_DATA RECORDS_
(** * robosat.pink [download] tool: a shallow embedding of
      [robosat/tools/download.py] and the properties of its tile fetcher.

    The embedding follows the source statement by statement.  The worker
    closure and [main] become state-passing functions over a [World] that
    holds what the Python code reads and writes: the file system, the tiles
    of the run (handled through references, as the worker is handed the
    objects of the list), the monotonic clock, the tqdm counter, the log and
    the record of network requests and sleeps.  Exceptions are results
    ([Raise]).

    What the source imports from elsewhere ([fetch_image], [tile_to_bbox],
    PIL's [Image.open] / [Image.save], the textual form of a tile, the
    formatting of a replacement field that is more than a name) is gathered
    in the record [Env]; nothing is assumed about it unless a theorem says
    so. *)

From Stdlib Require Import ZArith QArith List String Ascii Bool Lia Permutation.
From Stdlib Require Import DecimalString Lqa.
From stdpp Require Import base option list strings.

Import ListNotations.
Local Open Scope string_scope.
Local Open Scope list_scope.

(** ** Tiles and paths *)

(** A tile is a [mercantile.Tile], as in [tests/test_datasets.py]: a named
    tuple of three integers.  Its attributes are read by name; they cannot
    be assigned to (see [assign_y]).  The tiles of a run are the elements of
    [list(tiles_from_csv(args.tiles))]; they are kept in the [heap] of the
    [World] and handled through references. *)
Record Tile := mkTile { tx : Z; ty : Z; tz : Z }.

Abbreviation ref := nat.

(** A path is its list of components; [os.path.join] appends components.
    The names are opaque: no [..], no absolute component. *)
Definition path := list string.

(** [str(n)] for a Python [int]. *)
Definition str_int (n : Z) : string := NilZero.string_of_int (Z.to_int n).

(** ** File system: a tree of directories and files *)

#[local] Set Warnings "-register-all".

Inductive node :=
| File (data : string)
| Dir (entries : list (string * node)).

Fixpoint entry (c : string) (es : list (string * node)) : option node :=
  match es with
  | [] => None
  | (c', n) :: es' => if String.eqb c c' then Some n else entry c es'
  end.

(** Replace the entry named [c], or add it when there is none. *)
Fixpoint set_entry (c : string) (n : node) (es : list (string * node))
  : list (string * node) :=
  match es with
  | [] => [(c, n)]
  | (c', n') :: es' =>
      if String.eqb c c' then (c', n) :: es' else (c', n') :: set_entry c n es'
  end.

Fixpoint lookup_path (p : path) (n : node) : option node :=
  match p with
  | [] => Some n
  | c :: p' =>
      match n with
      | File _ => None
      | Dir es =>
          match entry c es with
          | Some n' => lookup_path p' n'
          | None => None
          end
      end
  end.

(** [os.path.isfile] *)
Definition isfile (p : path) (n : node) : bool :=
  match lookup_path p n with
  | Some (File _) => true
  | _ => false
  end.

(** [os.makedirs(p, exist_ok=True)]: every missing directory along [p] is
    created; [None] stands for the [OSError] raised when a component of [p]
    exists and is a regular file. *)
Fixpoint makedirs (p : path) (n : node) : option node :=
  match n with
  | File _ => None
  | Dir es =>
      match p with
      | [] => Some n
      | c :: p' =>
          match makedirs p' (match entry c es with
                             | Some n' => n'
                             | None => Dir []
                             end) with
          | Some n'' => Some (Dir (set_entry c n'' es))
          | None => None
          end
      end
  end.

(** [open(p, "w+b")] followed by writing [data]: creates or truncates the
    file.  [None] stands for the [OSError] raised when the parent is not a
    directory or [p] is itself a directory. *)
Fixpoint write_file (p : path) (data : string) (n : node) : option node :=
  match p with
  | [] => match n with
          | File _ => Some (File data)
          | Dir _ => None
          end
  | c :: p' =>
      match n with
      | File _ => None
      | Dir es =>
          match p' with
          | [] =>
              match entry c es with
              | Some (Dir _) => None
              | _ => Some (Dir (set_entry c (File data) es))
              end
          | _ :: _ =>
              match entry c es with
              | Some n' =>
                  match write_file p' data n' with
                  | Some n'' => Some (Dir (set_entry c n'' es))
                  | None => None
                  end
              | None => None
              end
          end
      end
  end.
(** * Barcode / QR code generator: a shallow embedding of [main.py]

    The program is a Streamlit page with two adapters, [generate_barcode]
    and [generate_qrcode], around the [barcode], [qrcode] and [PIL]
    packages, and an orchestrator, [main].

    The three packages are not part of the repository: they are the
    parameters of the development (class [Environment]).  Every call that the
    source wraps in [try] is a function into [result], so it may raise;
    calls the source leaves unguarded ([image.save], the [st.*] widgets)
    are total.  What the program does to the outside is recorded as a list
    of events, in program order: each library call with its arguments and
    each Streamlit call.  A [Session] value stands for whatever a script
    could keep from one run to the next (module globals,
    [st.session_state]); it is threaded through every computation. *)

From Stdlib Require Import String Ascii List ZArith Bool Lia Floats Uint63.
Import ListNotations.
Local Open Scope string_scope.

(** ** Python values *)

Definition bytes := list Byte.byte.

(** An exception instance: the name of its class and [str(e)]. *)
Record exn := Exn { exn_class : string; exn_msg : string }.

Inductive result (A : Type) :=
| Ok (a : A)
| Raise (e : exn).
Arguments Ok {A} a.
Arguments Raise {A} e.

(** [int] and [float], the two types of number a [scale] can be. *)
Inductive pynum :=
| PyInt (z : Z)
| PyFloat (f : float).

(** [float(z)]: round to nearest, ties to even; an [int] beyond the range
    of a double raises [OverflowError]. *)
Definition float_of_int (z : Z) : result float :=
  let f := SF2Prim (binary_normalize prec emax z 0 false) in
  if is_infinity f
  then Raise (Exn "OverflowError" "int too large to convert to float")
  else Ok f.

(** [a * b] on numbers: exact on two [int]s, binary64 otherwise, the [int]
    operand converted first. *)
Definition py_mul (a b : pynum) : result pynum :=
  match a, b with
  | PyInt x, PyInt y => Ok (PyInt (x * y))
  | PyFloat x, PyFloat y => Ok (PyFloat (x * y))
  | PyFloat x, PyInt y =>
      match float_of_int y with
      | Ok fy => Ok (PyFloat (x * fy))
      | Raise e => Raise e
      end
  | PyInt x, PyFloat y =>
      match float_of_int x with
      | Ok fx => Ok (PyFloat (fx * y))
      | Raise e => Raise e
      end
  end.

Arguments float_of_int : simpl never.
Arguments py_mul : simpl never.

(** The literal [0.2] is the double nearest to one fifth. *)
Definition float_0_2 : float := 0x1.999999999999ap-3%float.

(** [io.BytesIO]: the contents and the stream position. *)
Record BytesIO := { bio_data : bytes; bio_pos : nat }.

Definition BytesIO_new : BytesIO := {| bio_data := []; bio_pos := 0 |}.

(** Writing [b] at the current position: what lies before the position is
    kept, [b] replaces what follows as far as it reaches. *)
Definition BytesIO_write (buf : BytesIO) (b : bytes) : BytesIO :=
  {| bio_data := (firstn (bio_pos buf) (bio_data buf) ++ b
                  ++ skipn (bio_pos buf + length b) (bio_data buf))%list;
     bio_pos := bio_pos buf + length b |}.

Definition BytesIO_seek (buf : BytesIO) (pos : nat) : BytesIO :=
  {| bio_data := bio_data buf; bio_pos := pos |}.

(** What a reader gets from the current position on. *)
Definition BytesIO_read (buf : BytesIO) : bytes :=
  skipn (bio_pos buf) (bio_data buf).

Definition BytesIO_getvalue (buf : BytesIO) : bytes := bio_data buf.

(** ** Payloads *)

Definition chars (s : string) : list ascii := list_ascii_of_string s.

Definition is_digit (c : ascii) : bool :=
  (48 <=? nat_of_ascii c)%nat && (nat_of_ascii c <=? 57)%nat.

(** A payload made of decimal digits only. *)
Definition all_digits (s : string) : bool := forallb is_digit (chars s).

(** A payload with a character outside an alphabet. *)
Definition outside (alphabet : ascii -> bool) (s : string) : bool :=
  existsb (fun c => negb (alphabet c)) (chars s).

_GOAL OF THE EXERCISE_
When you reach the end of the data above, set it all down again unchanged.

_OUTPUT_
(** * robosat.pink [download] tool: a shallow embedding of
      [robosat/tools/download.py] and the properties of its tile fetcher.

    The embedding follows the source statement by statement.  The worker
    closure and [main] become state-passing functions over a [World] that
    holds what the Python code reads and writes: the file system, the tiles
    of the run (handled through references, as the worker is handed the
    objects of the list), the monotonic clock, the tqdm counter, the log and
    the record of network requests and sleeps.  Exceptions are results
    ([Raise]).

    What the source imports from elsewhere ([fetch_image], [tile_to_bbox],
    PIL's [Image.open] / [Image.save], the textual form of a tile, the
    formatting of a replacement field that is more than a name) is gathered
    in the record [Env]; nothing is assumed about it unless a theorem says
    so. *)

From Stdlib Require Import ZArith QArith List String Ascii Bool Lia Permutation.
From Stdlib Require Import DecimalString Lqa.
From stdpp Require Import base option list strings.

Import ListNotations.
Local Open Scope string_scope.
Local Open Scope list_scope.

(** ** Tiles and paths *)

(** A tile is a [mercantile.Tile], as in [tests/test_datasets.py]: a named
    tuple of three integers.  Its attributes are read by name; they cannot
    be assigned to (see [assign_y]).  The tiles of a run are the elements of
    [list(tiles_from_csv(args.tiles))]; they are kept in the [heap] of the
    [World] and handled through references. *)
Record Tile := mkTile { tx : Z; ty : Z; tz : Z }.

Abbreviation ref := nat.

(** A path is its list of components; [os.path.join] appends components.
    The names are opaque: no [..], no absolute component. *)
Definition path := list string.

(** [str(n)] for a Python [int]. *)
Definition str_int (n : Z) : string := NilZero.string_of_int (Z.to_int n).

(** ** File system: a tree of directories and files *)

#[local] Set Warnings "-register-all".

Inductive node :=
| File (data : string)
| Dir (entries : list (string * node)).

Fixpoint entry (c : string) (es : list (string * node)) : option node :=
  match es with
  | [] => None
  | (c', n) :: es' => if String.eqb c c' then Some n else entry c es'
  end.

(** Replace the entry named [c], or add it when there is none. *)
Fixpoint set_entry (c : string) (n : node) (es : list (string * node))
  : list (string * node) :=
  match es with
  | [] => [(c, n)]
  | (c', n') :: es' =>
      if String.eqb c c' then (c', n) :: es' else (c', n') :: set_entry c n es'
  end.

Fixpoint lookup_path (p : path) (n : node) : option node :=
  match p with
  | [] => Some n
  | c :: p' =>
      match n with
      | File _ => None
      | Dir es =>
          match entry c es with
          | Some n' => lookup_path p' n'
          | None => None
          end
      end
  end.

(** [os.path.isfile] *)
Definition isfile (p : path) (n : node) : bool :=
  match lookup_path p n with
  | Some (File _) => true
  | _ => false
  end.

(** [os.makedirs(p, exist_ok=True)]: every missing directory along [p] is
    created; [None] stands for the [OSError] raised when a component of [p]
    exists and is a regular file. *)
Fixpoint makedirs (p : path) (n : node) : option node :=
  match n with
  | File _ => None
  | Dir es =>
      match p with
      | [] => Some n
      | c :: p' =>
          match makedirs p' (match entry c es with
                             | Some n' => n'
                             | None => Dir []
                             end) with
          | Some n'' => Some (Dir (set_entry c n'' es))
          | None => None
          end
      end
  end.

(** [open(p, "w+b")] followed by writing [data]: creates or truncates the
    file.  [None] stands for the [OSError] raised when the parent is not a
    directory or [p] is itself a directory. *)
Fixpoint write_file (p : path) (data : string) (n : node) : option node :=
  match p with
  | [] => match n with
          | File _ => Some (File data)
          | Dir _ => None
          end
  | c :: p' =>
      match n with
      | File _ => None
      | Dir es =>
          match p' with
          | [] =>
              match entry c es with
              | Some (Dir _) => None
              | _ => Some (Dir (set_entry c (File data) es))
              end
          | _ :: _ =>
              match entry c es with
              | Some n' =>
                  match write_file p' data n' with
                  | Some n'' => Some (Dir (set_entry c n'' es))
                  | None => None
                  end
              | None => None
              end
          end
      end
  end.
(** * Barcode / QR code generator: a shallow embedding of [main.py]

    The program is a Streamlit page with two adapters, [generate_barcode]
    and [generate_qrcode], around the [barcode], [qrcode] and [PIL]
    packages, and an orchestrator, [main].

    The three packages are not part of the repository: they are the
    parameters of the development (class [Environment]).  Every call that the
    source wraps in [try] is a function into [result], so it may raise;
    calls the source leaves unguarded ([image.save], the [st.*] widgets)
    are total.  What the program does to the outside is recorded as a list
    of events, in program order: each library call with its arguments and
    each Streamlit call.  A [Session] value stands for whatever a script
    could keep from one run to the next (module globals,
    [st.session_state]); it is threaded through every computation. *)

From Stdlib Require Import String Ascii List ZArith Bool Lia Floats Uint63.
Import ListNotations.
Local Open Scope string_scope.

(** ** Python values *)

Definition bytes := list Byte.byte.

(** An exception instance: the name of its class and [str(e)]. *)
Record exn := Exn { exn_class : string; exn_msg : string }.

Inductive result (A : Type) :=
| Ok (a : A)
| Raise (e : exn).
Arguments Ok {A} a.
Arguments Raise {A} e.

(** [int] and [float], the two types of number a [scale] can be. *)
Inductive pynum :=
| PyInt (z : Z)
| PyFloat (f : float).

(** [float(z)]: round to nearest, ties to even; an [int] beyond the range
    of a double raises [OverflowError]. *)
Definition float_of_int (z : Z) : result float :=
  let f := SF2Prim (binary_normalize prec emax z 0 false) in
  if is_infinity f
  then Raise (Exn "OverflowError" "int too large to convert to float")
  else Ok f.

(** [a * b] on numbers: exact on two [int]s, binary64 otherwise, the [int]
    operand converted first. *)
Definition py_mul (a b : pynum) : result pynum :=
  match a, b with
  | PyInt x, PyInt y => Ok (PyInt (x * y))
  | PyFloat x, PyFloat y => Ok (PyFloat (x * y))
  | PyFloat x, PyInt y =>
      match float_of_int y with
      | Ok fy => Ok (PyFloat (x * fy))
      | Raise e => Raise e
      end
  | PyInt x, PyFloat y =>
      match float_of_int x with
      | Ok fx => Ok (PyFloat (fx * y))
      | Raise e => Raise e
      end
  end.

Arguments float_of_int : simpl never.
Arguments py_mul : simpl never.

(** The literal [0.2] is the double nearest to one fifth. *)
Definition float_0_2 : float := 0x1.999999999999ap-3%float.

(** [io.BytesIO]: the contents and the stream position. *)
Record BytesIO := { bio_data : bytes; bio_pos : nat }.

Definition BytesIO_new : BytesIO := {| bio_data := []; bio_pos := 0 |}.

(** Writing [b] at the current position: what lies before the position is
    kept, [b] replaces what follows as far as it reaches. *)
Definition BytesIO_write (buf : BytesIO) (b : bytes) : BytesIO :=
  {| bio_data := (firstn (bio_pos buf) (bio_data buf) ++ b
                  ++ skipn (bio_pos buf + length b) (bio_data buf))%list;
     bio_pos := bio_pos buf + length b |}.

Definition BytesIO_seek (buf : BytesIO) (pos : nat) : BytesIO :=
  {| bio_data := bio_data buf; bio_pos := pos |}.

(** What a reader gets from the current position on. *)
Definition BytesIO_read (buf : BytesIO) : bytes :=
  skipn (bio_pos buf) (bio_data buf).

Definition BytesIO_getvalue (buf : BytesIO) : bytes := bio_data buf.

(** ** Payloads *)

Definition chars (s : string) : list ascii := list_ascii_of_string s.

Definition is_digit (c : ascii) : bool :=
  (48 <=? nat_of_ascii c)%nat && (nat_of_ascii c <=? 57)%nat.

(** A payload made of decimal digits only. *)
Definition all_digits (s : string) : bool := forallb is_digit (chars s).

(** A payload with a character outside an alphabet. *)
Definition outside (alphabet : ascii -> bool) (s : string) : bool :=
  existsb (fun c => negb (alphabet c)) (chars s).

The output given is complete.